Lemma big_of_exponent c sgn d :
  (sgn = "" ∨ sgn = "+" ∨ sgn = "-") → digits_nonempty d →
  big_of_string (sgn +:+ d) = Some (exponent_value (String c (sgn +:+ d))).
Proof.
  intros Hs Hd. pose proof (proj2 (allDigits_spec d) Hd) as Ha. destruct Hd as [Hne Hd].
  destruct Hs as [-> | [-> | ->]].
  - rewrite app_string_nil_l. destruct d as [|x d]; [done|]. cbn [string_forallb] in Hd.
    apply andb_prop in Hd as [Hx _]. apply digit_not_sign in Hx as [H1 H2].
    unfold big_of_string, exponent_value. by rewrite H1, H2, Ha.
  - change (big_of_string ("+" +:+ d)) with (if allDigits d then Some (Z.of_N (digits_val 0 d)) else None).
    by rewrite Ha.
  - change (big_of_string ("-" +:+ d)) with (if allDigits d then Some (- Z.of_N (digits_val 0 d)) else None).
    by rewrite Ha.
Qed.

Lemma nonempty_app_r a b : b ≠ "" → (a +:+ b) ≠ "".
Proof. intros Hb. destruct a; [by destruct b|done]. Qed.
Lemma nonempty_app_l a b : a ≠ "" → (a +:+ b) ≠ "".
Proof. by destruct a. Qed.

Lemma split_sign sign rest :
  (sign = "" ∨ sign = "-") →
  match rest with String c _ => (byte_val c =? 45)%N | EmptyString => false end = false →
  match sign +:+ rest with
  | String c r => if (byte_val c =? 45)%N then (true, r) else (false, sign +:+ rest)
  | EmptyString => (false, sign +:+ rest)
  end = (sign !=s "", rest).
Proof.
  intros [-> | ->] H; [|done]. rewrite app_string_nil_l. destruct rest as [|c rest]; [done|]. by rewrite H.
Qed.
(* ===== verification/JsonPath.v ===== *)
(** * Singular JSONPath (internal/structuredjson/path.go)

    The bounded path profile: compilation, its limits, and lookup. *)

From S2P Require Import Prelude Json StructuredJson.

Local Open Scope Z_scope.

Definition MaxPathBytes : Z := 1024.
Definition MaxSelectors : Z := 64.

(** [selector]: the kind tag and its field. *)
Inductive selector := selectName (name : string) | selectIndex (index : Z).

Record Path := { expression : string; selectors : list selector; valid : bool }.

(** [Path{}]: the zero value a failed compilation returns. *)
Definition zeroPath : Path := {| expression := ""; selectors := []; valid := false |}.

Definition isIdentifierStart (value : ascii) : bool :=
  (byte_val value =? 95)%N || in_range 65 90 value || in_range 97 122 value.
Definition isIdentifierContinue (value : ascii) : bool := isIdentifierStart value || in_range 48 57 value.

(** The longest prefix in a class: the [for] loops over [end]. *)
Fixpoint span (P : ascii → bool) (s : string) : string * string :=
  match s with
  | String c s' => if P c then let '(a, b) := span P s' in (String c a, b) else ("", s)
  | EmptyString => ("", "")
  end.

(** A selector and the text after it; [s] is the text after the ['.']. *)
Definition parseDotSelector (s : string) : option (selector * string) :=
  match s with
  | String c s' =>
      if isIdentifierStart c then
        let '(a, r) := span isIdentifierContinue s' in Some (selectName (String c a), r)
      else None
  | EmptyString => None
  end.

(** The body of [decodePathString]'s conversion of a single-quoted name. *)
Fixpoint convert_single (content : string) : option string :=
  match content with
  | EmptyString => Some ""
  | String c r =>
      if Ascii.eqb c dquote then (let? t := convert_single r in Some (String backslash (String dquote t)))
      else if negb (Ascii.eqb c backslash) then (let? t := convert_single r in Some (String c t))
      else
        match r with
        | EmptyString => None
        | String e r' =>
            if Ascii.eqb e "'" then (let? t := convert_single r' in Some (String "'" t))
            else if Ascii.eqb e dquote then (let? t := convert_single r' in Some (String backslash (String dquote t)))
            else if Ascii.eqb e backslash || Ascii.eqb e "/" || Ascii.eqb e "b" || Ascii.eqb e "f"
                    || Ascii.eqb e "n" || Ascii.eqb e "r" || Ascii.eqb e "t" || Ascii.eqb e "u"
            then (let? t := convert_single r' in Some (String backslash (String e t)))
            else None
        end
  end.

(** [json.Unmarshal] of a string literal: one string and nothing after it. *)
Definition unmarshal_string (body : string) : option string :=
  match parse_str (body +:+ String dquote "") with
  | Some (value, EmptyString) => Some value
  | _ => None
  end.
Lemma byte_ascii7 c n : (byte_val c =? n) = true → n < 128 → ascii7 c = true.
Proof. intros E%N.eqb_eq Hn. unfold ascii7. rewrite E. by apply N.ltb_lt. Qed.

Lemma strip_literal_utf8 p s r : string_forallb ascii7 p = true → strip_literal p s = Some r → utf8_valid s = true → utf8_valid r = true.
Proof.
  unfold strip_literal. intros Hp. destruct (has_prefix p s) eqn:E; [|done]. apply has_prefix_app in E as [q ->].
  rewrite drop_string_app. intros [= <-]. by apply utf8_valid_suffix.
Qed.

Lemma lex_scalar_utf8 s t r : lex_scalar s = Some (t, r) → utf8_valid s = true → token_ok t = true ∧ utf8_valid r = true.
Proof.
  destruct s as [|c s]; [done|]. unfold lex_scalar. intros H Hv. destruct (byte_val c =? 34) eqn:E34.
  { destruct (parse_str s) as [[b r']|] eqn:E; [|done]. injection H as <- <-.
    rewrite utf8_valid_cons in Hv by by eapply byte_ascii7. by apply parse_str_utf8 in E. }
  destruct (byte_val c =? 110).
  { destruct (strip_literal _ _) eqn:E; [|done]. injection H as <- <-. by eapply strip_literal_utf8 in E. }
  destruct (byte_val c =? 116).
  { destruct (strip_literal _ _) eqn:E; [|done]. injection H as <- <-. by eapply strip_literal_utf8 in E. }
  destruct (byte_val c =? 102).
  { destruct (strip_literal _ _) eqn:E; [|done]. injection H as <- <-. by eapply strip_literal_utf8 in E. }
  destruct (scan_number _) as [[lex r']|] eqn:E; [|done]. injection H as <- <-.
  split; [by eapply scan_number_complete|]. pose proof (scan_number_spec _ _ _ E) as E'. rewrite E' in Hv.
  eapply utf8_valid_suffix; [|exact Hv]. eapply string_forallb_impl; [apply text7_ascii7|by eapply scan_number_text7].
Qed.

Definition input_ok (d : decoder) : Prop := utf8_valid (d_input d) = true.

Lemma next_token_utf8 d t d' : next_token d = Some (t, d') → input_ok d → token_ok t = true ∧ input_ok d'.
Proof.
  unfold next_token. generalize 2%nat as n. intros n. revert d.
  induction n as [|n IH]; intros d; [done|]. cbn [token_rounds]. unfold peek, input_ok. intros H Hv.
  apply skip_space_utf8 in Hv. destruct (skip_space (d_input d)) as [|c s]; [done|].
  cbn [mbind option_bind d_input d_state d_stack drop_string] in H.
  assert (ascii7 c = true → ∀ st stk, token_rounds n (mk_decoder s st stk) = Some (t, d') → token_ok t = true ∧ utf8_valid (d_input d') = true) as Hn.
  { intros Hc st stk Hr. apply IH in Hr; [done|]. unfold input_ok. cbn [d_input]. by rewrite utf8_valid_cons in Hv. }
  assert (token_default (mk_decoder (String c s) (d_state d) (d_stack d)) = Some (t, d') →
    token_ok t = true ∧ utf8_valid (d_input d') = true) as Hdef.
  { unfold token_default. cbn [d_input d_state d_stack]. destruct (token_value_allowed _); [|done].
    destruct (lex_scalar _) as [[t' r]|] eqn:E; [|done]. intros [= <- <-]. by apply lex_scalar_utf8 in E. }
  assert (ascii7 c = true → utf8_valid s = true) as Hs by (intros Hc; by rewrite utf8_valid_cons in Hv).
  unfold open_delim, close_delim in H. cbn [d_input d_state d_stack] in H.
  destruct (byte_val c =? 91) eqn:?.
  { destruct (token_value_allowed _); [|done]. injection H as <- <-. split; [done|]. by eapply Hs, byte_ascii7. }
  destruct (byte_val c =? 93) eqn:?.
  { destruct (_ || _); [|done]. destruct (d_stack d); [done|]. injection H as <- <-. split; [done|]. by eapply Hs, byte_ascii7. }
  destruct (byte_val c =? 123) eqn:?.
  { destruct (token_value_allowed _); [|done]. injection H as <- <-. split; [done|]. by eapply Hs, byte_ascii7. }
  destruct (byte_val c =? 125) eqn:?.
  { destruct (_ || _); [|done]. destruct (d_stack d); [done|]. injection H as <- <-. split; [done|]. by eapply Hs, byte_ascii7. }
  destruct (byte_val c =? 58) eqn:?; [destruct (d_state d); try done; eapply Hn; [by eapply byte_ascii7|exact H]|].
  destruct (byte_val c =? 44) eqn:?; [destruct (d_state d); try done; (eapply Hn; [by eapply byte_ascii7|exact H])|].
  destruct (byte_val c =? 34) eqn:?; [|by apply Hdef].
  destruct (d_state d); try (by apply Hdef);
    (destruct (parse_str s) as [[b r]|] eqn:E; [|done]; injection H as <- <-;
     apply parse_str_utf8 in E; [exact E|by eapply Hs, byte_ascii7]).
Qed.
(** ** Decoding the details

    [json.Decoder.Decode] with [DisallowUnknownFields] ([JsonUnmarshal]). *)

Definition detail_fields : list (string * field_kind) :=
  [("allowedPatternCount", KInt); ("allowedProfile", KString); ("boundary", KString);
   ("classifierVersion", KString); ("directoryCount", KInt); ("disposableCleanupVerified", KBool);
   ("entryCount", KInt); ("identityVerified", KBool); ("inventoryComplete", KBool);
   ("maxControlBytes", KInt); ("maxDepth", KInt); ("maxEntries", KInt); ("maxPathBytes", KInt);
   ("opaqueInventoryToken", KString); ("quiescenceConfirmed", KBool); ("regularFileCount", KInt);
   ("scope", KString); ("specialCount", KInt); ("symlinkCount", KInt); ("tokenScheme", KString);
   ("unmatchedCount", KInt); ("verdict", KString); ("failure", KString)].
Definition valid_mode (mode : Z) : bool := (0 <=? mode) && (mode <=? 4095).

Definition cleanupInventoryIdentityValue (value : json) : option cleanupInventoryIdentity :=
  let? object := as_object value in
  if negb (exactCleanupKeys object ["ctimeNs"; "device"; "inode"; "mode"; "mtimeNs"]) then None
  else
    let? device := as_string (field object "device") in
    let? inode := as_string (field object "inode") in
    let? ctimeNS := as_string (field object "ctimeNs") in
    let? mtimeNS := as_string (field object "mtimeNs") in
    let? mode := cleanupJSONInteger (field object "mode") in
    if decimalCleanupIdentity device && decimalCleanupIdentity inode && decimalCleanupIdentity ctimeNS
       && decimalCleanupIdentity mtimeNS && valid_mode mode
    then Some {| id_Device := device; id_Inode := inode; id_Mode := mode; id_CtimeNS := ctimeNS; id_MtimeNS := mtimeNS |}
    else None.

(** [strings.Contains(value, "//")]. *)
Fixpoint double_slash (value : string) : bool :=
  match value with
  | String a rest => has_prefix "//" value || double_slash rest
  | EmptyString => false
  end.

Definition slash_count (value : string) : Z := Z.of_nat (length (split_on "/" value)) - 1.

Definition printable (character : ascii) : bool :=
  negb ((byte_val character <? 32)%N || (byte_val character =? 127)%N).

(** The loop over the runes only tests ASCII characters, each of them one byte. *)
Definition validCleanupInventoryPath (value : string) : bool :=
  negb ((value =s "") || negb (utf8_valid value) || (cleanupInventoryMaxPathBytes <? zlen value)
        || is_rooted value || (Clean value !=s value) || (value =s ".") || (value =s "..")
        || has_prefix "../" value || double_slash value)
  && string_forallb printable value
  && (1 + slash_count value <=? cleanupInventoryMaxDepth).

Definition inventory_types : list string :=
  ["file"; "directory"; "symlink"; "fifo"; "socket"; "char-device"; "block-device"; "unknown"].
Definition validCleanupInventoryType (value : string) : bool := existsb (String.eqb value) inventory_types.

Definition disposable_path (entryPath : string) : bool :=
  (entryPath =s ".home") || (entryPath =s ".tmp") || has_prefix ".home/" entryPath || has_prefix ".tmp/" entryPath.

(** One element of [entries], after [previous]. *)
Definition decode_entry (previous : string) (rawEntry : json) : result string cleanupInventoryEntry :=
  match as_object rawEntry with
  | None => Err "invalid-control"
  | Some object =>
      fail_if (negb (exactCleanupKeys object ["mode"; "path"; "type"])) with "invalid-control" ;;
      match as_string (field object "path"), as_string (field object "type"), cleanupJSONInteger (field object "mode") with
      | Some entryPath, Some entryType, Some mode =>
          fail_if (negb (validCleanupInventoryPath entryPath) || negb (validCleanupInventoryType entryType)
                   || negb (valid_mode mode)) with "invalid-entry" ;;
          fail_if ((previous !=s "") && negb (key_lt previous entryPath)) with "unsorted-or-duplicate" ;;
          fail_if (disposable_path entryPath) with "disposable-removal-failed" ;;
          Ok {| en_Path := entryPath; en_Type := entryType; en_Mode := mode |}
      | _, _, _ => Err "invalid-entry"
      end
  end.

Fixpoint decode_entries (previous : string) (rawEntries : list json) : result string cleanupInventory :=
  match rawEntries with
  | [] => Ok []
  | rawEntry :: rest =>
      let! entry := decode_entry previous rawEntry in
      let! entries := decode_entries (en_Path entry) rest in
      Ok (entry :: entries)
  end.

Definition inventory_limits : DecodeLimits :=
  {| MaxBytes := cleanupInventoryControlBytes; MaxDepth := 8; MaxNodes := cleanupInventoryMaxEntries * 5 + 32 |}.

Definition root_keys : list string :=
  ["count"; "disposableAbsent"; "entries"; "ok"; "rootAfter"; "rootBefore"; "schemaVersion"; "scope"].

(** The checks on the members of the root object: [count] and [entries]. *)
Definition root_values (root : list (string * json)) : option (Z * list json) :=
  let? schemaVersion := as_string (field root "schemaVersion") in
  let? scope := as_string (field root "scope") in
  let? okValue := as_bool (field root "ok") in
  let? disposableAbsent := as_bool (field root "disposableAbsent") in
  let? count := cleanupJSONInteger (field root "count") in
  let? before := cleanupInventoryIdentityValue (field root "rootBefore") in
  let? after := cleanupInventoryIdentityValue (field root "rootAfter") in
  let? rawEntries := as_array (field root "entries") in
  if (schemaVersion =s "1") && (scope =s containerOutputs) && okValue && disposableAbsent && (0 <=? count)
     && bool_decide (before = after)
  then Some (count, rawEntries) else None.

Definition decodeCleanupInventory (raw : string) : result string cleanupInventory :=
  match Decode raw inventory_limits with
  | Some (Ok (JObj root)) =>
      fail_if (negb (exactCleanupKeys root root_keys)) with "invalid-control" ;;
      match root_values root with
      | None => Err "invalid-control"
      | Some (count, rawEntries) =>
          fail_if (negb (count =? Z.of_nat (length rawEntries))) with "count-mismatch" ;;
          fail_if (cleanupInventoryMaxEntries <? count) with "entry-limit" ;;
          decode_entries "" rawEntries
      end
  | _ => Err "invalid-control"
  end.

(** ** Classification *)

Definition outputs_profile (allowedResidue : list string) : bool :=
  match allowedResidue with [pattern] => pattern =s containerOutputs +:+ "/**" | _ => false end.

Definition newCleanupResidueSummary (allowedResidue : list string) : cleanupResidueSummary :=
  {| sm_Verdict := CleanupNotTested; sm_EntryCount := 0; sm_RegularFileCount := 0; sm_DirectoryCount := 0;
     sm_SymlinkCount := 0; sm_SpecialCount := 0; sm_UnmatchedCount := 0; sm_OpaqueToken := ""; sm_Failure := "";
     sm_QuiescenceConfirmed := false; sm_DisposableCleanupVerified := false; sm_IdentityVerified := false;
     sm_InventoryComplete := false;
     sm_AllowedProfile := if outputs_profile allowedResidue then "outputs-descendants" else "none";
     sm_AllowedPatternCount := Z.of_nat (length allowedResidue) |}.

(** Assignments to a summary's fields. *)
Definition with_verdict (verdict failure token : string) (s : cleanupResidueSummary) : cleanupResidueSummary :=
  {| sm_Verdict := verdict; sm_EntryCount := sm_EntryCount s; sm_RegularFileCount := sm_RegularFileCount s;
     sm_DirectoryCount := sm_DirectoryCount s; sm_SymlinkCount := sm_SymlinkCount s;
     sm_SpecialCount := sm_SpecialCount s; sm_UnmatchedCount := sm_UnmatchedCount s; sm_OpaqueToken := token;
     sm_Failure := failure; sm_QuiescenceConfirmed := sm_QuiescenceConfirmed s;
     sm_DisposableCleanupVerified := sm_DisposableCleanupVerified s; sm_IdentityVerified := sm_IdentityVerified s;
     sm_InventoryComplete := sm_InventoryComplete s; sm_AllowedProfile := sm_AllowedProfile s;
     sm_AllowedPatternCount := sm_AllowedPatternCount s |}.
Definition with_flags (quiescence disposable identity : bool) (s : cleanupResidueSummary) : cleanupResidueSummary :=
  {| sm_Verdict := sm_Verdict s; sm_EntryCount := sm_EntryCount s; sm_RegularFileCount := sm_RegularFileCount s;
     sm_DirectoryCount := sm_DirectoryCount s; sm_SymlinkCount := sm_SymlinkCount s;
     sm_SpecialCount := sm_SpecialCount s; sm_UnmatchedCount := sm_UnmatchedCount s;
     sm_OpaqueToken := sm_OpaqueToken s; sm_Failure := sm_Failure s; sm_QuiescenceConfirmed := quiescence;
     sm_DisposableCleanupVerified := disposable; sm_IdentityVerified := identity;
     sm_InventoryComplete := sm_InventoryComplete s; sm_AllowedProfile := sm_AllowedProfile s;
     sm_AllowedPatternCount := sm_AllowedPatternCount s |}.
Definition with_counts (entries files directories symlinks special unmatched : Z) (s : cleanupResidueSummary)
  : cleanupResidueSummary :=
  {| sm_Verdict := sm_Verdict s; sm_EntryCount := entries; sm_RegularFileCount := files;
     sm_DirectoryCount := directories; sm_SymlinkCount := symlinks; sm_SpecialCount := special;
     sm_UnmatchedCount := unmatched; sm_OpaqueToken := sm_OpaqueToken s; sm_Failure := sm_Failure s;
     sm_QuiescenceConfirmed := sm_QuiescenceConfirmed s;
     sm_DisposableCleanupVerified := sm_DisposableCleanupVerified s; sm_IdentityVerified := sm_IdentityVerified s;
     sm_InventoryComplete := true; sm_AllowedProfile := sm_AllowedProfile s;
     sm_AllowedPatternCount := sm_AllowedPatternCount s |}.
Definition with_failure (failure : string) (s : cleanupResidueSummary) : cleanupResidueSummary :=
  with_verdict (sm_Verdict s) failure (sm_OpaqueToken s) s.

Definition is_type (kind : string) (entry : cleanupInventoryEntry) : bool := en_Type entry =s kind.
Definition is_special (entry : cleanupInventoryEntry) : bool :=
  negb (is_type "file" entry || is_type "directory" entry || is_type "symlink" entry).
(** Residue the plan does not allow. *)
Definition unmatched (allowedResidue : list string) (entry : cleanupInventoryEntry) : bool :=
  match allowedResidue with [] => true | _ => negb (is_type "file" entry) && negb (is_type "directory" entry) end.

(** The body of the loop over the entries. *)
Definition count_entry (allowedResidue : list string) (s : cleanupResidueSummary) (entry : cleanupInventoryEntry)
  : cleanupResidueSummary :=
  let add (b : bool) (z : Z) := if b then z + 1 else z in
  with_counts (sm_EntryCount s)
    (add (is_type "file" entry) (sm_RegularFileCount s)) (add (is_type "directory" entry) (sm_DirectoryCount s))
    (add (is_type "symlink" entry) (sm_SymlinkCount s)) (add (is_special entry) (sm_SpecialCount s))
    (add (unmatched allowedResidue entry) (sm_UnmatchedCount s)) s.

(** [io.ReadFull] on a reader that yields the given bytes and then fails. *)
Definition read_full (n : nat) (reader : option string) : option string :=
  let bytes := default "" reader in if (n <=? slen bytes)%nat then Some (take_string n bytes) else None.

Definition cleanupInventoryEntry_json (entry : cleanupInventoryEntry) : doc :=
  object [("path", Some (str (en_Path entry))); ("type", Some (str (en_Type entry)));
          ("mode", Some (int (en_Mode entry)))].

Definition opaque_token (key canonical : string) : string := "hmac-sha256:" +:+ hex_encode (hmac_sha256 key canonical).

Definition decide_verdict (s : cleanupResidueSummary) : string :=
  if sm_EntryCount s =? 0 then CleanupClean
  else if 0 <? sm_UnmatchedCount s then CleanupUndeclaredResidue
  else CleanupAllowedResidue.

________________

* THE PROBLEM: Scan the data above; copy every line where "Lemma" appears.

* ANSWER BOX:
Lemma big_of_exponent c sgn d :
Lemma nonempty_app_r a b : b ≠ "" → (a +:+ b) ≠ "".
Lemma nonempty_app_l a b : a ≠ "" → (a +:+ b) ≠ "".
Lemma split_sign sign rest :
Lemma byte_ascii7 c n : (byte_val c =? n) = true → n < 128 → ascii7 c = true.
Lemma strip_literal_utf8 p s r : string_forallb ascii7 p = true → strip_literal p s = Some r → utf8_valid s = true → utf8_valid r = true.
Lemma lex_scalar_utf8 s t r : lex_scalar s = Some (t, r) → utf8_valid s = true → token_ok t = true ∧ utf8_valid r = true.
Lemma next_token_utf8 d t d' : next_token d = Some (t, d') → input_ok d → token_ok t = true ∧ input_ok d'.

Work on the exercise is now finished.